Numerous Congressional acts and executive orders, including the Endangered Species Act, the Clean Water Act and Executive Order 11900 - Protection of Wetlands, give federal and state agencies the power to control the use and productivity of private property, private property rights and economic-backed expectations on private, state and federal lands. Additionally, the misinterpretation of the Federal Land Policy and Management Act, the National Forest Management Act and the Multiple Use, Sustained Yield Act can also diminish or eliminate the productive uses of the federally managed, multiple use lands. The misapplication of these laws can elevate wildlife protection, roadless recreation and other “preservation-type” land uses over and above individual rights, multiple land use, rural community protection, commodity use, employment opportunities, economic development and the stability of western rural counties.

Private property in this context includes private lands, private improvements on state or federal lands, private rights on federal lands such as livestock grazing rights and mining rights conveyed under the 1872 Mining Law, development and use rights on federal lands such as the right to harvest timber, and the right to free and unencumbered access to state, federal and private land holdings. Additionally, private property can include protection for investment-backed expectation under Executive Order 12630.

The objectives of the Coalition of Arizona/New Mexico Counties for Stable Economic Growth (Coalition of Counties) are: (1) To address the above described erosion of private property ownership and rights; and (2) to reduce the loss of multiple use lands to single use management. Through these objectives, the members of the Coalition of Counties can protect their citizens and their economic base.
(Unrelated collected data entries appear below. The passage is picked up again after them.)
(** A finite number between [MINLOG] and [MAXLOG] has a magnitude of at
    most [MAXLOG]. *)
Lemma in_clamp_val (s : bool) (m : positive) (e : Z) :
  valid_binary (S754_finite s m e) = true ->
  SFleb (Prim2SF MINLOG) (S754_finite s m e) = true ->
  SFleb (S754_finite s m e) (Prim2SF MAXLOG) = true ->
  SFval (Z.pos m) e <= 6231120794008786 * pow2 (-43).
Proof.
  rewrite MINLOG_SF, MAXLOG_SF. cbn [valid_binary]. unfold SpecFloat.bounded.
  intros [Hc%canonical_mantissa_lt _]%andb_true_iff Hlo Hhi.
  assert (He : (e < -43 \/ e = -43 /\ Z.pos m <= 6231120794008786)%Z).
  { destruct s.
    - apply SFleb_finite_same_sign in Hlo. exact Hlo.
    - apply SFleb_finite_same_sign in Hhi. exact Hhi. }
  clear Hlo Hhi. unfold SFval. destruct He as [He|[-> Hm]].
  - assert (Hp : pow2 e <= pow2 (-44)) by (apply pow2_le; lia).
    replace (-44)%Z with (-43 + -1)%Z in Hp by lia. rewrite pow2_add in Hp.
    assert (H1 : pow2 (-1) = / 2) by (unfold powerRZ; simpl; lra).
    rewrite H1 in Hp. apply IZR_lt in Hc.
    change (2 ^ 53)%Z with 9007199254740992%Z in Hc.
    pose proof (pow2_pos e). pose proof (pow2_pos (-43)).
    assert (0 < IZR (Z.pos m)) by (apply IZR_lt; lia).
    assert (IZR (Z.pos m) * pow2 e <= 9007199254740992 * (pow2 (-43) * / 2)).
    { apply Rmult_le_compat; lra. }
    lra.
  - apply IZR_le in Hm. pose proof (pow2_pos (-43)).
    apply Rmult_le_compat_r; lra.
Qed.

(** [LOG2E * x] for [|x| <= MAXLOG]: a zero or a finite number of magnitude
    at most [1022.25]. *)
Lemma SFmul_LOG2E_le (s : bool) (m : positive) (e : Z) :
  SFval (Z.pos m) e <= 6231120794008786 * pow2 (-43) ->
  SF64mul (Prim2SF LOG2E) (S754_finite s m e) = S754_zero s
  \/ exists mp ep,
       SF64mul (Prim2SF LOG2E) (S754_finite s m e) = S754_finite s mp ep
       /\ SFval (Z.pos mp) ep <= 4089 / 4.
Proof.
  intros Hx. rewrite LOG2E_SF. unfold SF64mul, SFmul. cbn [xorb].
  apply binary_round_aux_le; [|lra].
  unfold SFval in *. rewrite Pos2Z.inj_mul, mult_IZR, pow2_add.
  pose proof pow2_m1074 as Hz. rewrite pow2_m52 in *. rewrite pow2_m43 in Hx.
  assert (0 < IZR (Z.pos m) * pow2 e).
  { apply Rmult_lt_0_compat; [apply IZR_lt; lia | apply pow2_pos]. }
  set (X := IZR (Z.pos m) * pow2 e) in *.
  replace (6497320848556798 * IZR (Z.pos m) * (/ 4503599627370496 * pow2 e))
    with (6497320848556798 * / 4503599627370496 * X) by (unfold X; ring).
  lra.
Qed.

Lemma half_val : SFval 4503599627370496 (-53) = / 2.
Proof. unfold SFval. rewrite pow2_m53. lra. Qed.

(** [p + 0.5] for a finite [p] of magnitude at most [1022.25]: a zero or a
    finite number of magnitude at most [1022.875]. *)
Lemma SFadd_half_le (s : bool) (mp : positive) (ep : Z) :
  SFval (Z.pos mp) ep <= 4089 / 4 ->
  (exists sz, SF64add (S754_finite s mp ep) (Prim2SF 0.5) = S754_zero sz)
  \/ exists st mt et,
       SF64add (S754_finite s mp ep) (Prim2SF 0.5) = S754_finite st mt et
       /\ SFval (Z.pos mt) et <= 8183 / 8.
Proof.
  intros Hp. rewrite half_SF. unfold SF64add, SFadd.
  set (ez := Z.min ep (-53)).
  pose proof (shl_align_val mp ep ez) as Ha.
  pose proof (shl_align_val 4503599627370496 (-53) ez) as Hh.
  rewrite shl_align_snd in Ha, Hh by lia. rewrite half_val in Hh.
  set (a := fst (shl_align mp ep ez)) in *.
  set (h := fst (shl_align 4503599627370496 (-53) ez)) in *.
  cbn [cond_Zopp]. unfold SFval in Ha, Hh.
  pose proof (pow2_pos ez) as Hez. pose proof pow2_m1074 as Hz.
  rewrite pow2_m52 in Hz.
  assert (Hsum : forall M : positive,
             (Z.pos M <= Z.pos a + Z.pos h)%Z ->
             SFval (Z.pos M) ez * (1 + pow2 (-52)) + pow2 (-1074) <= 8183 / 8).
  { intros M HM%IZR_le. rewrite plus_IZR in HM. rewrite pow2_m52.
    unfold SFval.
    assert (IZR (Z.pos M) * pow2 ez <= 4089 / 4 + / 2).
    { apply (Rmult_le_compat_r (pow2 ez)) in HM; [|lra].
      rewrite Rmult_plus_distr_r, Ha, Hh in HM. unfold SFval in Hp. lra. }
    assert (0 < IZR (Z.pos M) * pow2 ez).
    { apply Rmult_lt_0_compat; [apply IZR_lt; lia | exact Hez]. }
    lra. }
  unfold binary_normalize.
  destruct (cond_Zopp s (Z.pos a) + Z.pos h)%Z as [|M|M] eqn:HM.
  - left. exists false. reflexivity.
  - destruct (binary_round_le false M ez (8183 / 8)) as [Hr|(m & e & Hr & Hv)];
      [apply Hsum; destruct s; cbn [cond_Zopp] in HM; lia | lra | |].
    + left. exists false. exact Hr.
    + right. exists false, m, e. split; [exact Hr | exact Hv].
  - destruct (binary_round_le true M ez (8183 / 8)) as [Hr|(m & e & Hr & Hv)];
      [apply Hsum; destruct s; cbn [cond_Zopp] in HM; lia | lra | |].
    + left. exists true. exact Hr.
    + right. exists true, m, e. split; [exact Hr | exact Hv].
Qed.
The Coalition of Counties supports the protection of truly endangered species, navigable waters, wetlands and other important values on both multiple use and private lands. Congress and the President have determined that it is in the “public interest” to protect and enhance these values. However, Congress, the President, the U.S. Supreme Court, as well as the framers of the U.S. Constitution have also deemed that private property ownership and rights should not be diminished or destroyed in order to protect the resources in the “public interest.” In fact, the Fifth Amendment of the Constitution mandates that, if private property rights are diminished “in the public interest,” the holders of those rights must receive just compensation for their losses. It is through the protection of these individual rights on both private property and federal lands that the members of the Coalition of Counties can protect their individual rural economic base.

The objective of stabilizing local economies can be achieved in two ways. First, the Coalition of Counties must understand the economic impacts that the loss of property rights and job security will have on each individual county. To come to such an understanding, counties within the Coalition should conduct individual and joint economic assessments or studies to determine the strength and vitality of each industry contributing to the local economy within that county. These economic assessments should include consideration of the way that federal and state regulations can affect those individual industries, local tax revenues, job security, property values, etc. These economic assessments should also describe the effects that the devaluation of private property will have on the local economic base.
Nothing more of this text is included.